Critical Update Notice

[HG_]

Thanks for the quick replies, guys.

Now to go for a full os restore or for the fix? (On second thoughts, maybe not a restore as such, but a 'restore' to a sceure version of cPanel).

One major-league problem is that my DC arent responding to Trouble Tickets, which really doesn't help!

Presumeably, an os restore would then mean a restore of clients sites, etc? Apologies, I'm a bit of a newbie being thrown in at the deep-end.

 

[TAWHosting]

Originally posted by thechronic
Can I do that remotely? Do you know any links that explain how to do this.

your datacenter / server hoster will have to do this for you

 

[TAWHosting]

Originally posted by HG_
Thanks for the quick replies, guys.

Now to go for a full os restore or for the fix? (On second thoughts, maybe not a restore as such, but a 'restore' to a sceure version of cPanel).

One major-league problem is that my DC arent responding to Trouble Tickets, which really doesn't help!

Presumeably, an os restore would then mean a restore of clients sites, etc? Apologies, I'm a bit of a newbie being thrown in at the deep-end.

Os restore is basically a reformat of the system, so make sure what you need was backed up before the server was compromised, dont make a backup now as you risking copying over compromised files.

 

[HG_]

I was assuming as much.

As far as I can tell, the box wasn't compromised until around lunchtime (GMT) yesterday, and I have clients stuff backed up @ aound 4-6 hours before that.

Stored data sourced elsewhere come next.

(* ===== verification/Standard.v ===== *)
(** * Standard scripts

    script/standard.{h,cpp}: the templates of standard output scripts
    ([Solver]), the destinations they pay to, the scripts built for a
    destination, and which scripts are relayed ([IsStandard]).  Solving a
    script that was built for a destination gives the destination back. *)
From stdpp Require Import prelude gmap strings list.
From S2P Require Import Prelude Transaction Script Interpreter SigHash.
#[local] Open Scope Z_scope.

Definition MAX_OP_RETURN_RELAY : Z := 83.

Inductive txnouttype := TX_NONSTANDARD | TX_PUBKEY | TX_PUBKEYHASH | TX_SCRIPTHASH | TX_MULTISIG | TX_NULL_DATA.
#[global] Instance txnouttype_eq_dec : EqDecision txnouttype.
Proof. solve_decision. Defined.

Definition GetTxnOutputType (t : txnouttype) : string :=
  match t with
  | TX_NONSTANDARD => "nonstandard"
  | TX_PUBKEY => "pubkey"
  | TX_PUBKEYHASH => "pubkeyhash"
  | TX_SCRIPTHASH => "scripthash"
  | TX_MULTISIG => "multisig"
  | TX_NULL_DATA => "nulldata"
  end.

(** The variant [CTxDestination]; key and script ids are 20 bytes. *)
Inductive CTxDestination := CNoDestination | CKeyID (hash : bytes) | CScriptID (hash : bytes).
#[global] Instance CTxDestination_eq_dec : EqDecision CTxDestination.
Proof. solve_decision. Defined.

Definition IsValidDestination (d : CTxDestination) : bool := match d with CNoDestination => false | _ => true end.
Definition IsKeyDestination (d : CTxDestination) : bool := match d with CKeyID _ => true | _ => false end.
Definition IsScriptDestination (d : CTxDestination) : bool := match d with CScriptID _ => true | _ => false end.

(** ** Public keys *)

Definition CPubKey_ValidSize (vch : bytes) : bool :=
  match vch with [] => false | h :: _ => (CPubKey_GetLen h =? length vch)%nat end.

(** [CPubKey(vch)]: the bytes of a valid key, nothing for an invalid one. *)
Definition CPubKey_Set (vch : bytes) : bytes :=
  match vch with
  | [] => []
  | h :: _ => if negb (CPubKey_GetLen h =? 0)%nat && (CPubKey_GetLen h =? length vch)%nat then vch else []
  end.

(** ** Matching *)

Definition match_pubkey_of (size : nat) (script : CScript) : option bytes :=
  if bool_decide (length script = size + 2)%nat && (byte_at script 0 =? Z.of_nat size) && (default 0 (last script) =? OP_CHECKSIG)
  then Some (take size (drop 1 script)) else None.
(** [None] when it returns [false]. *)
Definition MatchPayToPubkey (script : CScript) : option bytes :=
  match match_pubkey_of PUBLIC_KEY_SIZE script with
  | Some pubkey => if CPubKey_ValidSize pubkey then Some pubkey else None
  | None =>
      match match_pubkey_of COMPRESSED_PUBLIC_KEY_SIZE script with
      | Some pubkey => if CPubKey_ValidSize pubkey then Some pubkey else None
      | None => None
      end
  end.

Definition MatchPayToPubkeyHash (script : CScript) : option bytes :=
  if bool_decide (length script = 25%nat) && (byte_at script 0 =? OP_DUP) && (byte_at script 1 =? OP_HASH160) && (byte_at script 2 =? 20)
     && (byte_at script 23 =? OP_EQUALVERIFY) && (byte_at script 24 =? OP_CHECKSIG)
  then Some (take 20 (drop 3 script)) else None.

Definition IsSmallInteger (opcode : Z) : bool := (OP_1 <=? opcode) && (opcode <=? OP_16).

(** [while (script.GetOp(it, opcode, data) && CPubKey::ValidSize(data))]: the
    keys, the last opcode read and the iterator behind it.  Every round reads
    at least one byte. *)
Fixpoint multisig_keys (fuel : nat) (pc : bytes) (pubkeys : list bytes) : Z * list bytes * bytes :=
  let r := GetOp2 pc in
  if go_ret r && CPubKey_ValidSize (go_vch r) then
    match fuel with
    | O => (go_opcode r, pubkeys, go_pc r)
    | S fuel' => multisig_keys fuel' (go_pc r) (pubkeys ++ [go_vch r])
    end
  else (go_opcode r, pubkeys, go_pc r).

Definition MatchMultisig (script : CScript) : result (option (Z * list bytes)) :=
  if (length script <? 1)%nat || negb (default 0 (last script) =? OP_CHECKMULTISIG) then Ok None
  else
    let r := GetOp2 script in
    if negb (go_ret r) || negb (IsSmallInteger (go_opcode r)) then Ok None
    else
      required ← DecodeOP_N (go_opcode r);
      let '(opcode, pubkeys, it) := multisig_keys (length script) (go_pc r) [] in
      if negb (IsSmallInteger opcode) then Ok None
      else
        keys ← DecodeOP_N opcode;
        if negb (Z.of_nat (length pubkeys) =? keys) || (keys <? required) then Ok None
        else Ok (if (length it =? 1)%nat then Some (required, pubkeys) else None).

Any sort of os restore and subsequent actions are, however, impossible until the DC replies!!!

 

[myusername]

Originally posted by eos1
I agree with this.

"lack of communication"
cPanel does not offer phone support, then, at least, please email us.
cPanel has all email addesses of cPanel license owners!

I believe cPanel's server was down today for a few minutes. (couldn't access cpanel.net or forums.cpanel.net) Well, looks like only 1 or 2 servers??? no backup servers...!?

Also, please test more servers before releasing any upgrade versions.
So, we don't need to worry about upcp.
http://forums.cpanel.net/showthread.php?s=&threadid=21499

I would venture to guess every one on cPanel forums is not a license owner and likely a few script kiddies who have a few hosts in mind that they would like to mess with. Sending an email blast of how exactly to hack a cpanel box is not a good idea.

 

[Big Gorilla]

Originally posted by myusername
Sending an email blast of how exactly to hack a cpanel box is not a good idea.

They don't have to disclose how to exploit the hack, only that a vulnerability has been found and an update should be done immediately, and possibly even as far as what the vulnerable component is (so users can decide to disable it temporarily if they choose and that's possible).

Besides, "how exactly to hack a cpanel box" was already public in these cases.

 

[BeerUser]

WHM 9.2.0 cPanel 9.2.0-R20
RedHat Enterprise 3 - WHM X v2.1.2

Newly installed server.. do I have to do anything guys?? am I safe???

 

[mydomain]

Originally posted by BeerUser
WHM 9.2.0 cPanel 9.2.0-R20
RedHat Enterprise 3 - WHM X v2.1.2

Newly installed server.. do I have to do anything guys?? am I safe???

Doesnt have any security holes in that version however dont assume you are "safe" just because you have the latest cpanel version - you obviously need to look at firewall/iptables, securing /tmp, and other things to make your server secure - updating cpanel is just one of the links in the chain.